__Exercise goal__. The following data has a line with "(** * Shell-profile" and a line with "Definition lit (s". Write out exactly those lines and all the lines between them.

__Data items__.

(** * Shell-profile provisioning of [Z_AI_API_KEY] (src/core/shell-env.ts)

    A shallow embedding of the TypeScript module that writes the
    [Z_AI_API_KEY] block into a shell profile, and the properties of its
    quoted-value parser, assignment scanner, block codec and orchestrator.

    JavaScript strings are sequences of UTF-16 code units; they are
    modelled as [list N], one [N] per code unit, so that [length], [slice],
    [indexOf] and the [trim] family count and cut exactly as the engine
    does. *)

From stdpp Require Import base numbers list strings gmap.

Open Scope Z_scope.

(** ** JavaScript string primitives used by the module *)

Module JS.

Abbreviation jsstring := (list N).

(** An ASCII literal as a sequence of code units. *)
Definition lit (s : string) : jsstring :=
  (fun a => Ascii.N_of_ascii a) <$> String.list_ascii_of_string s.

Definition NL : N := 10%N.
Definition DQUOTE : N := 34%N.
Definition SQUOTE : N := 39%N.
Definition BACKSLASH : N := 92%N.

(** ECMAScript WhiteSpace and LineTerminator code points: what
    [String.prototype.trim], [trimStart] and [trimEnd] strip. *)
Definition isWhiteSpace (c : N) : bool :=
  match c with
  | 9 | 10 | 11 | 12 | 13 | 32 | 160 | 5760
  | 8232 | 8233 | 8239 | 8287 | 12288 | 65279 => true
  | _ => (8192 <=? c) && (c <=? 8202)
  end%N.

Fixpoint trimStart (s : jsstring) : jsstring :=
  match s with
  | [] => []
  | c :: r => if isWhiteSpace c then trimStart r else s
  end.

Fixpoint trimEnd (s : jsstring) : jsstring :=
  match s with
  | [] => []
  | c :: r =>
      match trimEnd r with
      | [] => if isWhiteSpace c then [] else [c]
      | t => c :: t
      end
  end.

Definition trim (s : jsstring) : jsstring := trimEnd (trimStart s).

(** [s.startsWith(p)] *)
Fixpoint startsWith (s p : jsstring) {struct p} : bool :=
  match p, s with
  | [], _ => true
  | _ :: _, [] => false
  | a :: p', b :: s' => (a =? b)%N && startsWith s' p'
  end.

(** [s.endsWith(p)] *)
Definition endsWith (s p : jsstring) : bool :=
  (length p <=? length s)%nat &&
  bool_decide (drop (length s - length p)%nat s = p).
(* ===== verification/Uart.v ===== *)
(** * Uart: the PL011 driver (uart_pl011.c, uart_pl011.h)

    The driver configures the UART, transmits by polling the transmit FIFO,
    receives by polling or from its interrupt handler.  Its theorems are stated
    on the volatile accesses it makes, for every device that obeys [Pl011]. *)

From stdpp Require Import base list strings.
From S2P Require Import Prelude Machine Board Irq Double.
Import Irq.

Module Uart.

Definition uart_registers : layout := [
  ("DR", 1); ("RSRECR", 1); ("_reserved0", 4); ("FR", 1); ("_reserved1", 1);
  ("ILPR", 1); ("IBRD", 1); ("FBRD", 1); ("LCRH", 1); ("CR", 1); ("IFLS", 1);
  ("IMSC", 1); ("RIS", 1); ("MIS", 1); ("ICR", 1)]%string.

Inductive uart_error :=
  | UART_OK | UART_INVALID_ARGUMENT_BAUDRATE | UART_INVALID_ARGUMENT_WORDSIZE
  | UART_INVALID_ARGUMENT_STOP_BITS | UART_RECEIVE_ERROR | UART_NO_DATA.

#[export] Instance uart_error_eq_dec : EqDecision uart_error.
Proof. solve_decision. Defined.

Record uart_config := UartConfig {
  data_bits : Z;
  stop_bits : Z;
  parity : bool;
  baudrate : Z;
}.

==

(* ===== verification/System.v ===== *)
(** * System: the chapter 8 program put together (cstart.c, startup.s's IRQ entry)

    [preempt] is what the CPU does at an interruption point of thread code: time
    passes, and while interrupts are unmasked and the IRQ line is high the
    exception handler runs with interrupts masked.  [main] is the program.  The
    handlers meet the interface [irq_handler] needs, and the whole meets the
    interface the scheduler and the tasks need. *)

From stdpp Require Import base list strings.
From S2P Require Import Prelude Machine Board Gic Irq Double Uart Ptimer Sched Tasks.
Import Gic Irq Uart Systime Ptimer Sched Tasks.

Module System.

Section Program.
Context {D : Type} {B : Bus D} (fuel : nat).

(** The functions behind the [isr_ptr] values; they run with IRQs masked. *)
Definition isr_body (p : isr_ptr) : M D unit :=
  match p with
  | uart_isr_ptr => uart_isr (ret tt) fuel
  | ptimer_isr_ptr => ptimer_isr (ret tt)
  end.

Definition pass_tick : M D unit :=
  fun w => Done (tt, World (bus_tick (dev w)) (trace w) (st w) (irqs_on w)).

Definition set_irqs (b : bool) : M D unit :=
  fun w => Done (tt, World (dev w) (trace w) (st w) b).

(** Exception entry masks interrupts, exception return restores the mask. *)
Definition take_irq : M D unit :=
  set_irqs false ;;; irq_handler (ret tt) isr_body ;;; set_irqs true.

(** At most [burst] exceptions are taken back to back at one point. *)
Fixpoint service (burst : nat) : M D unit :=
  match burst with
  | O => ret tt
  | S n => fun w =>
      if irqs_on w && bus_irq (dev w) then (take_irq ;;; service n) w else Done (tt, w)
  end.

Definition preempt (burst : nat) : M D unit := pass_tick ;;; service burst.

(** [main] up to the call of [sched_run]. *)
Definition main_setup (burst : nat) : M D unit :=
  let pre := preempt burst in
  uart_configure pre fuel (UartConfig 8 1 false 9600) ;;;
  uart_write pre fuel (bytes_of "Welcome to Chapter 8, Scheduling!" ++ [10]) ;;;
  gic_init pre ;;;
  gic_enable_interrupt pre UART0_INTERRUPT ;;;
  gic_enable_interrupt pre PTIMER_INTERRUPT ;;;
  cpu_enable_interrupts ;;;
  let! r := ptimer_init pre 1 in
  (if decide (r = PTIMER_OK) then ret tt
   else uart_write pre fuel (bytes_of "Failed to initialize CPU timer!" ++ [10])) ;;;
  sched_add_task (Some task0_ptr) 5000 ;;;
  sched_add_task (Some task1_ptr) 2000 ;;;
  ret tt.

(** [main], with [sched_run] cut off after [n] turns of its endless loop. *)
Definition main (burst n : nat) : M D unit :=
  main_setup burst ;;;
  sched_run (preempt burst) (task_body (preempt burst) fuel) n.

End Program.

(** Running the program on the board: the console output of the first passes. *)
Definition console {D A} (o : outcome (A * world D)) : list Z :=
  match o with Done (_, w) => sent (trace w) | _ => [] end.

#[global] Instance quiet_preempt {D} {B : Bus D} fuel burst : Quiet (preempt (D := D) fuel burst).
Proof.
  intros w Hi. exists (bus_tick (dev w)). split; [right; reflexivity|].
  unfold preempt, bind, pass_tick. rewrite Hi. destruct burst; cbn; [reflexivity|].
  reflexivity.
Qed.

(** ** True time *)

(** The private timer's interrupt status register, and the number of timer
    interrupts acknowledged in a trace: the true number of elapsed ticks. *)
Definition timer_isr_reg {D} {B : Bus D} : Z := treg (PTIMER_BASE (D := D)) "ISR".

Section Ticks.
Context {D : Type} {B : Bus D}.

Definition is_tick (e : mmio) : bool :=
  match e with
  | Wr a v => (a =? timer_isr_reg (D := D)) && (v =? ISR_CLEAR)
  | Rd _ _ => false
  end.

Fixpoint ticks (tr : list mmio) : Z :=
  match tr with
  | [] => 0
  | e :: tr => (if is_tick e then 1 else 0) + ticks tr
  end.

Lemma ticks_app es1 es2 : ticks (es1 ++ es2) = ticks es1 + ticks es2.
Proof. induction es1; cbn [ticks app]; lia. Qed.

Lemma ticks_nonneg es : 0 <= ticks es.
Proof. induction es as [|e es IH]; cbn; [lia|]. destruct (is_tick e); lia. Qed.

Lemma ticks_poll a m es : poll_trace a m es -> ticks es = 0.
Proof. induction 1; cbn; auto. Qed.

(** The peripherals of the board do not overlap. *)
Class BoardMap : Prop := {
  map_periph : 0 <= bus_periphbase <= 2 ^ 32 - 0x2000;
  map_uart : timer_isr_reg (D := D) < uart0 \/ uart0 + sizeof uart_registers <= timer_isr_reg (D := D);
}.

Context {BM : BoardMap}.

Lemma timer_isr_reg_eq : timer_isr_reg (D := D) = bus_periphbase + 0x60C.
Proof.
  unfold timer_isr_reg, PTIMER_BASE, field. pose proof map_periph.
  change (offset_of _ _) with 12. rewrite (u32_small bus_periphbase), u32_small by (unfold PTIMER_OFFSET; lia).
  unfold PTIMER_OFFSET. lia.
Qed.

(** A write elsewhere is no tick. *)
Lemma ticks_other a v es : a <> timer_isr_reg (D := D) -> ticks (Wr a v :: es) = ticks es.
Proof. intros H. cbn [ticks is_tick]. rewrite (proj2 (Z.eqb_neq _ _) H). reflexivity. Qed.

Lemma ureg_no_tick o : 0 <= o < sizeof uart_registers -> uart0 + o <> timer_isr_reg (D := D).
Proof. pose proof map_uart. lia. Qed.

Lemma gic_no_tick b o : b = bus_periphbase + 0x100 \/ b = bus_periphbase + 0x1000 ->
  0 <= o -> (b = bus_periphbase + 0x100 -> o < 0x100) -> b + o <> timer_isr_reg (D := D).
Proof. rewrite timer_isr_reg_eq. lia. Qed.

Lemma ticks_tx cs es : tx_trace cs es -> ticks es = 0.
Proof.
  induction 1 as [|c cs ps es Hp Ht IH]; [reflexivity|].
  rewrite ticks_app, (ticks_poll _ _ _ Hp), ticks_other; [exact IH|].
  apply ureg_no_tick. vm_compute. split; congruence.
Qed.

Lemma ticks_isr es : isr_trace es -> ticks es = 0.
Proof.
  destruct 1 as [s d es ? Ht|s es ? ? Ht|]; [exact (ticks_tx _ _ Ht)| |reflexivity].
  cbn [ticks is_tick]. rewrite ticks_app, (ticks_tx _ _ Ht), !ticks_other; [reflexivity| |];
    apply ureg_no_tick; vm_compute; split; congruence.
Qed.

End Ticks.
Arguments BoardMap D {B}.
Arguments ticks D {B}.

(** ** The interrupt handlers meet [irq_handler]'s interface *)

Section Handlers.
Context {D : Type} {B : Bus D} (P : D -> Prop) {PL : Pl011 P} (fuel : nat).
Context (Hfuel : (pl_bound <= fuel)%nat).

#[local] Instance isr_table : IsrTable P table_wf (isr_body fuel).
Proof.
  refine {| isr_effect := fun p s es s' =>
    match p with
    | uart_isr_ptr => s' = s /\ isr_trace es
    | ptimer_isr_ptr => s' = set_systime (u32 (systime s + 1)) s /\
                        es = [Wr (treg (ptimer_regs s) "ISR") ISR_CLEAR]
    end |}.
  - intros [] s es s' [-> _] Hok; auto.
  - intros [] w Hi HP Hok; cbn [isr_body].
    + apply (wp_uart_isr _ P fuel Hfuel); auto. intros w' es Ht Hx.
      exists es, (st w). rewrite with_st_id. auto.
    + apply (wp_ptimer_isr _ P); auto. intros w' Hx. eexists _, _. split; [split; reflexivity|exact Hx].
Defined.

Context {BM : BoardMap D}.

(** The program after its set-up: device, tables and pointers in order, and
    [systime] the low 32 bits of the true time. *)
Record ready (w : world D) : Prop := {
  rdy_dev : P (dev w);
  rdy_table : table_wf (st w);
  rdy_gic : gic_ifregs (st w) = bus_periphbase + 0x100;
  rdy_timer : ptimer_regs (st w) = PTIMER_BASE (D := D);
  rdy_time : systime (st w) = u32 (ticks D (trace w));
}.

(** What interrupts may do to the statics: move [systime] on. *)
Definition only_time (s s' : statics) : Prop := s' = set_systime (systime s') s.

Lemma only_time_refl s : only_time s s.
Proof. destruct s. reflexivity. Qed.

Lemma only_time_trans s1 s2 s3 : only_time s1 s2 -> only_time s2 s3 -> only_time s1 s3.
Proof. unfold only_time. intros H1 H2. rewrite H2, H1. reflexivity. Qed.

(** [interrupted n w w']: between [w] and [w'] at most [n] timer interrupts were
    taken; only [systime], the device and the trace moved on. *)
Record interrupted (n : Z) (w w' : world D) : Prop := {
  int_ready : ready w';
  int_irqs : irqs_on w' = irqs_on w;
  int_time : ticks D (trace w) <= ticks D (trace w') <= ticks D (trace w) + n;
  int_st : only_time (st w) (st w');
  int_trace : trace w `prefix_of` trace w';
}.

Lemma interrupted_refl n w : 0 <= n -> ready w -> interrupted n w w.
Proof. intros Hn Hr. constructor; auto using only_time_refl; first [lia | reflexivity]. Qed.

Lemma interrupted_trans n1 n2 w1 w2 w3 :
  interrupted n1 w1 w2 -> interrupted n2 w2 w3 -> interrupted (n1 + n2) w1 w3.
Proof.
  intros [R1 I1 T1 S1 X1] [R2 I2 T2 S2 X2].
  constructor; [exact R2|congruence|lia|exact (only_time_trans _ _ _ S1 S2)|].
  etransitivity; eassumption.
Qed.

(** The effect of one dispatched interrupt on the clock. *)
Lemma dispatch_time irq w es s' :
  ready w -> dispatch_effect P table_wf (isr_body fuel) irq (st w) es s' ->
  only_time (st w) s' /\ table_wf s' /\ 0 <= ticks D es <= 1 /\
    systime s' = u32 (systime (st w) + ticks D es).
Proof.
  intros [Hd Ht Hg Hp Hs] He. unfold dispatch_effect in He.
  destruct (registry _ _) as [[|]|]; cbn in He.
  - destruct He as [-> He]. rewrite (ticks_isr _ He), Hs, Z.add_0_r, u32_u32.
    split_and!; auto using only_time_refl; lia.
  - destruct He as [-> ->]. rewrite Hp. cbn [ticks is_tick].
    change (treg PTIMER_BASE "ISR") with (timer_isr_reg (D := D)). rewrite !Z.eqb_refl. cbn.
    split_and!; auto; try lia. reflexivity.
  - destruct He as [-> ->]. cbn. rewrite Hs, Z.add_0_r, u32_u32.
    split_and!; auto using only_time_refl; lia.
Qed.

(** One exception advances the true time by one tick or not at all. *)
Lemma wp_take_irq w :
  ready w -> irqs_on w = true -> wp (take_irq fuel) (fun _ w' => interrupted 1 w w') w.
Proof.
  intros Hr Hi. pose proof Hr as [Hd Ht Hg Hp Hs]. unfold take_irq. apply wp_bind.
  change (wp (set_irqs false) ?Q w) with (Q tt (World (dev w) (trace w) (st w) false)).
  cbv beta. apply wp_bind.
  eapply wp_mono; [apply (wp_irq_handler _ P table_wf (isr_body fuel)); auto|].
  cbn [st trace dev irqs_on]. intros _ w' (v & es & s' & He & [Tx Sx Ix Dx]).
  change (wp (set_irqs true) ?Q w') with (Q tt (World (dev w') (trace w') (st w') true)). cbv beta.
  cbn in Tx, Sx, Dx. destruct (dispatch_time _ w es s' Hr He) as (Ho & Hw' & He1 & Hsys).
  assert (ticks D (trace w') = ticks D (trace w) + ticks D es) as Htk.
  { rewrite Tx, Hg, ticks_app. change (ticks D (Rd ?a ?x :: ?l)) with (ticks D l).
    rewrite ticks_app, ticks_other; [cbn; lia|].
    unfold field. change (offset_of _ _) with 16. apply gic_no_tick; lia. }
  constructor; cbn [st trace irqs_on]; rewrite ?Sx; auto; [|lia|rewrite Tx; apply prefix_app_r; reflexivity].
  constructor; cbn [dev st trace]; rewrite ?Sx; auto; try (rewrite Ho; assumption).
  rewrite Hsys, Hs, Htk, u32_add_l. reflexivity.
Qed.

__Response__.
(** * Shell-profile provisioning of [Z_AI_API_KEY] (src/core/shell-env.ts)

    A shallow embedding of the TypeScript module that writes the
    [Z_AI_API_KEY] block into a shell profile, and the properties of its
    quoted-value parser, assignment scanner, block codec and orchestrator.

    JavaScript strings are sequences of UTF-16 code units; they are
    modelled as [list N], one [N] per code unit, so that [length], [slice],
    [indexOf] and the [trim] family count and cut exactly as the engine
    does. *)

From stdpp Require Import base numbers list strings gmap.

Open Scope Z_scope.

(** ** JavaScript string primitives used by the module *)

Module JS.

Abbreviation jsstring := (list N).

(** An ASCII literal as a sequence of code units. *)
Definition lit (s : string) : jsstring :=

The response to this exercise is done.